▶ Problem description
In the entries below, find every line holding the string "Context" and collect it.

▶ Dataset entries
----------

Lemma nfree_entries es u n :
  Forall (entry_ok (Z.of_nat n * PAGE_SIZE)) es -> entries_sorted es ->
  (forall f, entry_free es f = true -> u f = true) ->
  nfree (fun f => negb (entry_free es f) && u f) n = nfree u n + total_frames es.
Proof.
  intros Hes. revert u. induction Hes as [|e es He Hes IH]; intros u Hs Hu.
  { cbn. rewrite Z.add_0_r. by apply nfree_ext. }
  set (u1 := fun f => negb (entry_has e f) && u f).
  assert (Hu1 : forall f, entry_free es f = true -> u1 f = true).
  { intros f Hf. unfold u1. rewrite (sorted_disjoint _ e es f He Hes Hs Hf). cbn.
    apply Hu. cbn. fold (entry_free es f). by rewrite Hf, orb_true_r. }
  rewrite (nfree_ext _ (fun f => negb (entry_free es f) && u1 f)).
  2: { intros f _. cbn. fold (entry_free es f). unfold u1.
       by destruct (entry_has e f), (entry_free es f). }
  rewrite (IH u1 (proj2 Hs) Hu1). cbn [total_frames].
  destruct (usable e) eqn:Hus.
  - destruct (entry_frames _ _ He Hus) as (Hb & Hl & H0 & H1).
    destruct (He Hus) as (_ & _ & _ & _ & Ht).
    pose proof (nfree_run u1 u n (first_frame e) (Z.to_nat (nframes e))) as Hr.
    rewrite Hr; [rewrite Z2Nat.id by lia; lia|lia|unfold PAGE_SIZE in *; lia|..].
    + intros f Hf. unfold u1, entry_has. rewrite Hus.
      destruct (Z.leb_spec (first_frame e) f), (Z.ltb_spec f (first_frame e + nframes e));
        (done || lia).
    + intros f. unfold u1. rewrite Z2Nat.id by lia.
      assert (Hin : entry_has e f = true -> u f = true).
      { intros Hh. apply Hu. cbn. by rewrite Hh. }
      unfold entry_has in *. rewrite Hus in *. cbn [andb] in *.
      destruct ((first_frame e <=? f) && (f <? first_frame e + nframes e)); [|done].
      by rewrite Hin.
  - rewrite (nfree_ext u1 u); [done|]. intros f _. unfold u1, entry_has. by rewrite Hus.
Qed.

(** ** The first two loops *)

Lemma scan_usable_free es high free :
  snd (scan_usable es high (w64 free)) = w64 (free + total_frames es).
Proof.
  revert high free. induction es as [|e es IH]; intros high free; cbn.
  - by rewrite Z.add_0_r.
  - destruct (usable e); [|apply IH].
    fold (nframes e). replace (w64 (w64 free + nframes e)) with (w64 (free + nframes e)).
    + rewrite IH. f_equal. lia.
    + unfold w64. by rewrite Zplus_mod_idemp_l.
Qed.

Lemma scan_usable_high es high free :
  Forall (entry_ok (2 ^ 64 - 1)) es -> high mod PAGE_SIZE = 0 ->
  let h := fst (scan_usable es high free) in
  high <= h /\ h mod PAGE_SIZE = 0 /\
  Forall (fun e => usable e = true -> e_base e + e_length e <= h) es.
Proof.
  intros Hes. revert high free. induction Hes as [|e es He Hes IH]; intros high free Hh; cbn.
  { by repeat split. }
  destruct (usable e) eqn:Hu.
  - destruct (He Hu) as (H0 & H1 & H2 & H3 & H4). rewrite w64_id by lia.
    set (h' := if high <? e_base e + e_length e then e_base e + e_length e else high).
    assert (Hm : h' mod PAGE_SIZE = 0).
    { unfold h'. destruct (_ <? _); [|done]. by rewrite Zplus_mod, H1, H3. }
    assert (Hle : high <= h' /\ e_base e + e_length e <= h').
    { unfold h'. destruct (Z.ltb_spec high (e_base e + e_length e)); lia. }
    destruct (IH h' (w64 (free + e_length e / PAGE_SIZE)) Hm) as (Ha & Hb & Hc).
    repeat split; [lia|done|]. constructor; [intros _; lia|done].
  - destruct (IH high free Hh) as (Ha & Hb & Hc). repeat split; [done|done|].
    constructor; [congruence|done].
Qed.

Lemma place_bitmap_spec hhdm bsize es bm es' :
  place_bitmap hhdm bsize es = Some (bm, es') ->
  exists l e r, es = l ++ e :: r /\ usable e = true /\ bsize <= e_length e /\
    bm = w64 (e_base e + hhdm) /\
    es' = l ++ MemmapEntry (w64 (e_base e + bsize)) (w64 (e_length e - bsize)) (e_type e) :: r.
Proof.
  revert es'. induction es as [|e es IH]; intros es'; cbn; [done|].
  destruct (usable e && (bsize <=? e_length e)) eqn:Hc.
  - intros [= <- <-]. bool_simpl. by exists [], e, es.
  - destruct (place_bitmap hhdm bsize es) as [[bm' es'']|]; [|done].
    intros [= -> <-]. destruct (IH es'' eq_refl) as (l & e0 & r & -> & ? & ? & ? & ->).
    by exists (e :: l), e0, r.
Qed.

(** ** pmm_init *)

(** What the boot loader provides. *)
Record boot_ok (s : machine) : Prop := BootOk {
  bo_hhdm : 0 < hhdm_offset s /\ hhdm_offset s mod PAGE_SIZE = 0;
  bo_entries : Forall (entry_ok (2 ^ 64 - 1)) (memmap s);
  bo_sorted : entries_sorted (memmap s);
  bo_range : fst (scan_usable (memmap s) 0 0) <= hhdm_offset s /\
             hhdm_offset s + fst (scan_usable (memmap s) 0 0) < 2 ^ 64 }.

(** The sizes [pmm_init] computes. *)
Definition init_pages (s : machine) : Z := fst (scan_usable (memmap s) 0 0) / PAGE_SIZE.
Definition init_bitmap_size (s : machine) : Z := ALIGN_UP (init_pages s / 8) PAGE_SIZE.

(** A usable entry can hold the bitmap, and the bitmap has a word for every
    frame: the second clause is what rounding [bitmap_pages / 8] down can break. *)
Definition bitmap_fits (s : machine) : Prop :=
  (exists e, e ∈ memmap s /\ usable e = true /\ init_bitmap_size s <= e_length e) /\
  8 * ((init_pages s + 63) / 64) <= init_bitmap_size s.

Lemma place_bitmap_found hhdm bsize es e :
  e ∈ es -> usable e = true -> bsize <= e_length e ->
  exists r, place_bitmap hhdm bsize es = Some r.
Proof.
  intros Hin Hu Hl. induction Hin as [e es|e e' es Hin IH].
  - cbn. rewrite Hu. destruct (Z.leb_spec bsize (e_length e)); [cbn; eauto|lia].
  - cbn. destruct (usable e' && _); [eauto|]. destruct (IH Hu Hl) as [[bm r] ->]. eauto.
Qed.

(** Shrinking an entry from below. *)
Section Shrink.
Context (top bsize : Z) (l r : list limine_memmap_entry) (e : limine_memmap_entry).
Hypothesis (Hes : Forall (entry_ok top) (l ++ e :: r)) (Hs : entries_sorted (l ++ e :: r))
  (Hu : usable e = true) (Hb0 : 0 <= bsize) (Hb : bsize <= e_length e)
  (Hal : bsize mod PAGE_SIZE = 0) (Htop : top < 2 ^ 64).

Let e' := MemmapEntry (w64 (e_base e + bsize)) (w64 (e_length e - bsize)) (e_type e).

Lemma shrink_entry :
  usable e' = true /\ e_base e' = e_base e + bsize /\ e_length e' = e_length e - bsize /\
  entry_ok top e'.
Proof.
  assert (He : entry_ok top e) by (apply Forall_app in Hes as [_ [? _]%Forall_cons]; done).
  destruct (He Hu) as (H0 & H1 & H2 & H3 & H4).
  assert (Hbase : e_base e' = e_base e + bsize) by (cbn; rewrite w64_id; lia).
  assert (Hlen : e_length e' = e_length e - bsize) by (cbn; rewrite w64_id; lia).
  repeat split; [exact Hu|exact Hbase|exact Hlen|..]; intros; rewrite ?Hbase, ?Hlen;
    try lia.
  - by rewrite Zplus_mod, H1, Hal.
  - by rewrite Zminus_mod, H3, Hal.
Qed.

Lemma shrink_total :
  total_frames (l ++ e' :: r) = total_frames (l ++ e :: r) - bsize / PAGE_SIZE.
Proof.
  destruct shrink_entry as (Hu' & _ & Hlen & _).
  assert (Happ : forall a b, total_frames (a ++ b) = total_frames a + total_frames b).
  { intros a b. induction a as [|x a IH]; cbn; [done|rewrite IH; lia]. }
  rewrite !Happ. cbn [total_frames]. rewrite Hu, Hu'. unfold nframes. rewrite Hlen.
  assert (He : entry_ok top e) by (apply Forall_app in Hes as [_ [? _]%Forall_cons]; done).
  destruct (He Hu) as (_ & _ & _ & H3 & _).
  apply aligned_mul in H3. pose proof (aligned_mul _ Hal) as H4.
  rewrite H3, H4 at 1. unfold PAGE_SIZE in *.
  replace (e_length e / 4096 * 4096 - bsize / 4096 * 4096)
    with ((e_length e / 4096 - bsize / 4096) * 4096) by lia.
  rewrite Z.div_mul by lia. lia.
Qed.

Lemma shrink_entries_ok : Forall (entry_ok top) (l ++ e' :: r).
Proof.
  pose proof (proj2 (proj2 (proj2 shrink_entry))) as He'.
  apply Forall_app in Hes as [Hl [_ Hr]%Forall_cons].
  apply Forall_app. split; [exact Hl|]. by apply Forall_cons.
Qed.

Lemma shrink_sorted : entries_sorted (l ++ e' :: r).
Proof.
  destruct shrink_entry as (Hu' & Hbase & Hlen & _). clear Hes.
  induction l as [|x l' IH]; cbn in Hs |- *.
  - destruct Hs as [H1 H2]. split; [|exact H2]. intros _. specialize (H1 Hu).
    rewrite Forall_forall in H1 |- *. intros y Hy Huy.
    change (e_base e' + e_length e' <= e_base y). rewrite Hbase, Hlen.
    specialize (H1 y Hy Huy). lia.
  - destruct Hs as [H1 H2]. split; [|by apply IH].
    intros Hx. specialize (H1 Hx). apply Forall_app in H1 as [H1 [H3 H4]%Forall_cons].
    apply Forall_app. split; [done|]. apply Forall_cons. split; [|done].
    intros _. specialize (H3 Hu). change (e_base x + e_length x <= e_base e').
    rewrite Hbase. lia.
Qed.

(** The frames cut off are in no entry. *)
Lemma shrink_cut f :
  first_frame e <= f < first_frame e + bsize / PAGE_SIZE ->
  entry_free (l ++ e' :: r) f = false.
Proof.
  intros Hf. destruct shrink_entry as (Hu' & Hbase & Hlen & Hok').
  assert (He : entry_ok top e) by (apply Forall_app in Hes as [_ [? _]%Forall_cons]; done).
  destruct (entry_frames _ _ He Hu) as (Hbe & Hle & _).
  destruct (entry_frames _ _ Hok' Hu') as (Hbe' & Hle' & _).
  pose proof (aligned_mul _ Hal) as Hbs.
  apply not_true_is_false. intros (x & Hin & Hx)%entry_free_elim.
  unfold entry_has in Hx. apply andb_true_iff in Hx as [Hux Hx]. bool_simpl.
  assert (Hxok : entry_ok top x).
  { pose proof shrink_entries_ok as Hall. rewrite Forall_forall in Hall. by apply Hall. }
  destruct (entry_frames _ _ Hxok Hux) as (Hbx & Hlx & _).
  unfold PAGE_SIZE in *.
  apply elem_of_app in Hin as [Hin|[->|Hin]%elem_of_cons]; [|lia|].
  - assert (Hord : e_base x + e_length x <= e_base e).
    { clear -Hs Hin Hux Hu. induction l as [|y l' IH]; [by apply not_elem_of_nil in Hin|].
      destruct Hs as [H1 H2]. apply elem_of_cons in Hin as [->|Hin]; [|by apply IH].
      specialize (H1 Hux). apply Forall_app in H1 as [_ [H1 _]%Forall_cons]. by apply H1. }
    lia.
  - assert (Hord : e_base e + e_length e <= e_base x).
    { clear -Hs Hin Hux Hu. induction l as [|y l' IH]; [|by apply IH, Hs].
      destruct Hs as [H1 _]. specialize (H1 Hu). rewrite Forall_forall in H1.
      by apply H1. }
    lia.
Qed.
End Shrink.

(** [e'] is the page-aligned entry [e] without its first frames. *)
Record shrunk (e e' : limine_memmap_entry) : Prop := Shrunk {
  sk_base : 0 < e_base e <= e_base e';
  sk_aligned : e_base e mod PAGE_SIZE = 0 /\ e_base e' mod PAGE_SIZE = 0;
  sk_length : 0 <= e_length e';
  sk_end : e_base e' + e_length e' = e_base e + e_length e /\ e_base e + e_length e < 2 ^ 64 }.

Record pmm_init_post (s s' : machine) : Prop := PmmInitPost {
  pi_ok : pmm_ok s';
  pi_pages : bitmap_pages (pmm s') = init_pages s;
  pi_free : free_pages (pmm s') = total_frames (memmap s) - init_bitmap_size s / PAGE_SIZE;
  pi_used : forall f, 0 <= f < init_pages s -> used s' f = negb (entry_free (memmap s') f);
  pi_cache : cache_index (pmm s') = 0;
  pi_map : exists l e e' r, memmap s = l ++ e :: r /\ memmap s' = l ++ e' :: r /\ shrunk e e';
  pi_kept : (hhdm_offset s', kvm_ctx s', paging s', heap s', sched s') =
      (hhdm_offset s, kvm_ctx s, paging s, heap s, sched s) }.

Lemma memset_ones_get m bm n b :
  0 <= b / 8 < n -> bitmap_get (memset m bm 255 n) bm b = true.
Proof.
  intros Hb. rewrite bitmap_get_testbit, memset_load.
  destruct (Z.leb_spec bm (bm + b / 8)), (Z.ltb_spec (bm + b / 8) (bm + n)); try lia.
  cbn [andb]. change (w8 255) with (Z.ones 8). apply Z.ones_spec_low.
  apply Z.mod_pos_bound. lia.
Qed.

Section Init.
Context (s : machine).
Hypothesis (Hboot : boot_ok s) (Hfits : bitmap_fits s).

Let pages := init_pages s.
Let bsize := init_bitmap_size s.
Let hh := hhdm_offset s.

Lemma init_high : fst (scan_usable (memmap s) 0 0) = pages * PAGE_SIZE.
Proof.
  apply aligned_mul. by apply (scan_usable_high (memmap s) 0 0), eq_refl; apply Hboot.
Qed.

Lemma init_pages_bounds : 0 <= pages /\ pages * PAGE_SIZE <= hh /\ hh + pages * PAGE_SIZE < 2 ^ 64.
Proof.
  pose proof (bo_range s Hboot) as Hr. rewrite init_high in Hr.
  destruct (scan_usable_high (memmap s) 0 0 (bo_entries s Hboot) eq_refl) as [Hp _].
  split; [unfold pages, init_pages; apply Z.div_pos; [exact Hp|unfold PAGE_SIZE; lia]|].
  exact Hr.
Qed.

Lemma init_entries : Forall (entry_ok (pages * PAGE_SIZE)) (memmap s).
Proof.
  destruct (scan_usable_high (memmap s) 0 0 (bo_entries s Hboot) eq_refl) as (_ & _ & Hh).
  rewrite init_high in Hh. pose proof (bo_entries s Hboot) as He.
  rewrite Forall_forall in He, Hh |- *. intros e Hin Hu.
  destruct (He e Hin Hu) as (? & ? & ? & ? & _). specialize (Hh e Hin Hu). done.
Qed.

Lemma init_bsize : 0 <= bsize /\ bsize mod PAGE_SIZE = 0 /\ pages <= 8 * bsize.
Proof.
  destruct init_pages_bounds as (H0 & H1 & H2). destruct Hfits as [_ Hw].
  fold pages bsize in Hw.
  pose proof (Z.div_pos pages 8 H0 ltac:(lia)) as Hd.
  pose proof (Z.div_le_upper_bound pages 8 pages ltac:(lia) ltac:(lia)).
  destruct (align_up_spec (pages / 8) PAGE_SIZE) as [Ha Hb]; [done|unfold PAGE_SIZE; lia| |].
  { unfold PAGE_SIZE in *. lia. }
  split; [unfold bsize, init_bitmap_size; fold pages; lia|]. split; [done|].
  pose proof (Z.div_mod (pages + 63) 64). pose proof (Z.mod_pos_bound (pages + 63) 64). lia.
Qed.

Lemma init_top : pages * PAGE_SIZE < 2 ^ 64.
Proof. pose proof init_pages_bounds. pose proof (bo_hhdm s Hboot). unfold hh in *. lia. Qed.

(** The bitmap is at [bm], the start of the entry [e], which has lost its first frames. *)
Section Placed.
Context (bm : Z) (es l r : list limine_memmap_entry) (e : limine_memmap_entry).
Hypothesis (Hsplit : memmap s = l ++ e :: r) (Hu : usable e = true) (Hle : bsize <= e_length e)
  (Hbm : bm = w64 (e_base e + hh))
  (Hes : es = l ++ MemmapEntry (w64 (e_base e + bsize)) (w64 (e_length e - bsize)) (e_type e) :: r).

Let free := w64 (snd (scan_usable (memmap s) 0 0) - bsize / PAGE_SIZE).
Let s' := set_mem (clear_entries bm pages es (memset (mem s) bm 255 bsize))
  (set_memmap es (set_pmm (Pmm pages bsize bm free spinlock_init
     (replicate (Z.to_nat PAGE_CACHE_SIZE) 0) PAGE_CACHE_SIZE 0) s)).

----------

▶ Task result
Context (top bsize : Z) (l r : list limine_memmap_entry) (e : limine_memmap_entry).
Context (s : machine).
Context (bm : Z) (es l r : list limine_memmap_entry) (e : limine_memmap_entry).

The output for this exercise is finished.